Monday 8th August 2016
In the first of a series of posts, we spoke with John Sack, Founding Director of the ePublishing platform company HighWire. Here are his thoughts on the user journey, technological and perceptual challenges around IAM, and where the future might lie.
Please note: opinions expressed are the individual’s own, and may not reflect those of highWire or OpenAthens.
What do you feel the major challenges are around identity and access management, currently? How does it affect the user journey?
As soon as you put up a challenge to a user, you’re asking them to find a better or easier-to-access copy. Publishers need to make the process as seamless as possible. Perhaps the biggest flaw right now is off-campus access to content – users have some extraordinary hoops to jump through!
I do enough research in my work to know how bad off-network access can be. Even though I am used to negotiating proxy servers and VPNs – it’s often easier to just click on a free copy [than to negotiate login prompts].
Are there any particular end-user concerns that you’ve heard that have informed recent developments at HighWire?
We get lots of feedback from end-users! It’s what led us to develop the toll-free links in the first place: as I said before, barriers to access are a problem. It’s that feedback that also made us include free back issues as an option for publishers to make older content free to access, and led us to develop certain Google optimizations, so that Google would know when publishers make previously subscription-locked content free to access. Also, feedback from librarians is why we make it so that libraries can maintain [their institution’s range of] IP addresses in one place.
Of course, we incorporate both Shibboleth and OpenAthens [as IAM pathways], and wish they were more widely adopted because it would make life easier on researchers!
Where do you see IAM headed in future?
The opportunities are the same as the problems!
[In some cases], users need multiple usernames and passwords [to access information]. The industry could benefit by looking to how the consumer market handles SSO – for example, using the approach of signing in once to Google, Facebook or Twitter.
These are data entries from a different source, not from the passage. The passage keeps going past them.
(** * vtzero: the geometry decoder and the layer reader

    A shallow embedding of [include/vtzero/geometry.hpp] and
    [include/vtzero/layer.hpp], and the properties of them that the
    specification of the library states.  The definitions come first: the
    geometry decoder (module [Geometry]), the record codec that the layer
    reads its bytes with ([Protozero]) and the layer ([Layer]); the proofs
    follow in [GeometryFacts], [ProtozeroFacts] and [LayerFacts], and
    [Instances] has the theorems at concrete inputs.

    Conventions.
    - C++ integers are [Z] with the wrap-around of their type written out
      ([uint32], [int32], [int64] below).  Signed overflow, which the
      standard leaves undefined, is modelled as two's complement wrap.
    - A C++ function that can throw returns an [outcome]; [vtzero_assert]
      has an outcome of its own, as has a loop that runs out of the fuel
      its caller supplies (the callers supply enough, which is proved).
    - The geometry handler, a template parameter in the source, is a type
      class; handler calls thread the handler state. *)

From Stdlib Require Import ZArith String List Bool Lia.
From Stdlib Require Import Strings.Byte.
From Stdlib Require Import DecimalString.
Import ListNotations.
Open Scope Z_scope.

(** ** Exceptions and outcomes *)

(** Modelled from the spec: the exceptions of the record codec (protozero,
    an external library) are not part of the sources; "malformed record
    codec payload": the input ends inside a record, a record has an unknown
    wire type, or a varint is longer than ten bytes. *)
Inductive pbf_exception : Type :=
  | end_of_buffer_exception
  | unknown_pbf_wire_type_exception
  | varint_too_long_exception.
(** The skills after a look: as before, or with one skill appended that
    the room had not yet taught. *)
Lemma handleLook_skills (e e' : GameEngine.t) (s s' : Session.t)
    (c : ParsedCommand) (r : CommandResult) :
  handleLook e s c = (e', s', r) ->
  Player.skills (Session.player s') = Player.skills (Session.player s)
  \/ exists room k,
       getCurrentRoom e s = Some room /\ Room.flag room k = false
       /\ Player.skills (Session.player s') = Player.skills (Session.player s) ++ [k].
Proof.
  intros H.
  destruct (handleLook_cases _ _ _ _ _ _ H)
    as [(-> & -> & _)
       | (room & n & obj & k & Hroom & _ & _ & _ & Hflag & _ & _ & _ & Hs)];
    [by left|].
  destruct Hs as [[_ ->] | [_ ->]]; [by left|].
  right. exists room, k. by repeat split.
Qed.

(** X23. Looking at an object teaches its skill at most once per room: the
    skill is appended only when the room's flag for it is unset and the
    player does not have it, and the flag is set from then on. Nothing else
    of the player changes, a list of skills without repetition stays so,
    and a second look at once repeats the answer and changes nothing. *)
Theorem look_teaches_once (e e' : GameEngine.t) (s s' : Session.t)
    (c : ParsedCommand) (r : CommandResult) :
  handleLook e s c = (e', s', r) ->
  Player.set_skills (Player.skills (Session.player s)) (Session.player s')
  = Session.player s
  /\ (Player.skills (Session.player s') = Player.skills (Session.player s)
      \/ exists room k,
           getCurrentRoom e s = Some room /\ Room.flag room k = false
           /\ ~ In k (Player.skills (Session.player s))
           /\ Player.skills (Session.player s') = Player.skills (Session.player s) ++ [k]
           /\ exists room', getCurrentRoom e' s' = Some room' /\ Room.flag room' k = true)
  /\ (NoDup (Player.skills (Session.player s)) ->
      NoDup (Player.skills (Session.player s')))
  /\ handleLook e' s' c = (e', s', result (success r) (message r)).
Proof.
  intros H.
  destruct (handleLook_cases _ _ _ _ _ _ H)
    as [(-> & -> & Hr & _)
       | (room & n & obj & k & Hroom & Hn & Hobj & Hk & Hflag & -> & Hok & Hmsg & Hs)].
  { split; [apply player_skills_same|]. split; [by left|]. split; [tauto|].
    by rewrite <- Hr. }
  assert (Hroom' : forall t, Player.location (Session.player t)
                             = Player.location (Session.player s) ->
            getCurrentRoom
              (set_rooms
                 (mutateRoom (rooms e) (Player.location (Session.player s))
                    (fun r => Room.set_state (<[k := true]> (Room.state r)) r)) e) t
            = Some (Room.set_state (<[k := true]> (Room.state room)) room)).
  { intros t Ht. unfold getCurrentRoom, getRoom. cbn [rooms set_rooms].
    rewrite Ht, assoc_mutateRoom, String.eqb_refl.
    unfold getCurrentRoom, getRoom in Hroom. by rewrite Hroom. }
  assert (Hflag' : Room.flag (Room.set_state (<[k := true]> (Room.state room)) room) k
                   = true).
  { unfold Room.flag. cbn [Room.state Room.set_state]. by rewrite lookup_insert_eq. }
  assert (Hagain : forall t, Player.location (Session.player t)
                             = Player.location (Session.player s) ->
            handleLook
              (set_rooms
                 (mutateRoom (rooms e) (Player.location (Session.player s))
                    (fun r => Room.set_state (<[k := true]> (Room.state r)) r)) e) t c
            = (set_rooms
                 (mutateRoom (rooms e) (Player.location (Session.player s))
                    (fun r => Room.set_state (<[k := true]> (Room.state r)) r)) e,
               t, result (success r) (message r))).
  { intros t Ht. rewrite Hok, Hmsg.
    by apply (handleLook_already_taught _ _ _ _ n k obj (Hroom' t Ht)). }
  destruct Hs as [[Hin ->] | [Hnot ->]].
  - split; [apply player_skills_same|]. split; [by left|]. split; [tauto|].
    by apply Hagain.
  - cbn [Session.player Session.set_player Player.skills Player.set_skills].
    split; [by destruct (Session.player s)|]. split; [|split].
    + right. exists room, k. do 3 (split; [assumption|]). split; [reflexivity|].
      eexists. split; [|exact Hflag']. apply Hroom'.
      cbn [Session.player Session.set_player]. by destruct (Session.player s).
    + intros Hnodup. apply NoDup_app. split; [assumption|].
      split; [|apply NoDup_singleton].
      intros x Hx Hx'. apply list_elem_of_singleton in Hx'. subst x.
      by apply Hnot, list_elem_of_In.
    + apply Hagain. cbn [Session.player Session.set_player].
      by destruct (Session.player s).
Qed.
Another challenge is dispersed IP management for libraries: there’s no one place for librarians to maintain this information, so they need to feed any IP changes into various publishers’ systems individually. [There are different registries in other areas]: CrossRef, ORCID, and so on – but there’s no central organization to coordinate the IP / access issue [across publishers]. I wonder if some organization that libraries and platforms are already trusting with this information could expand its remit to offer distribution and sync as a free service, building on what they already have.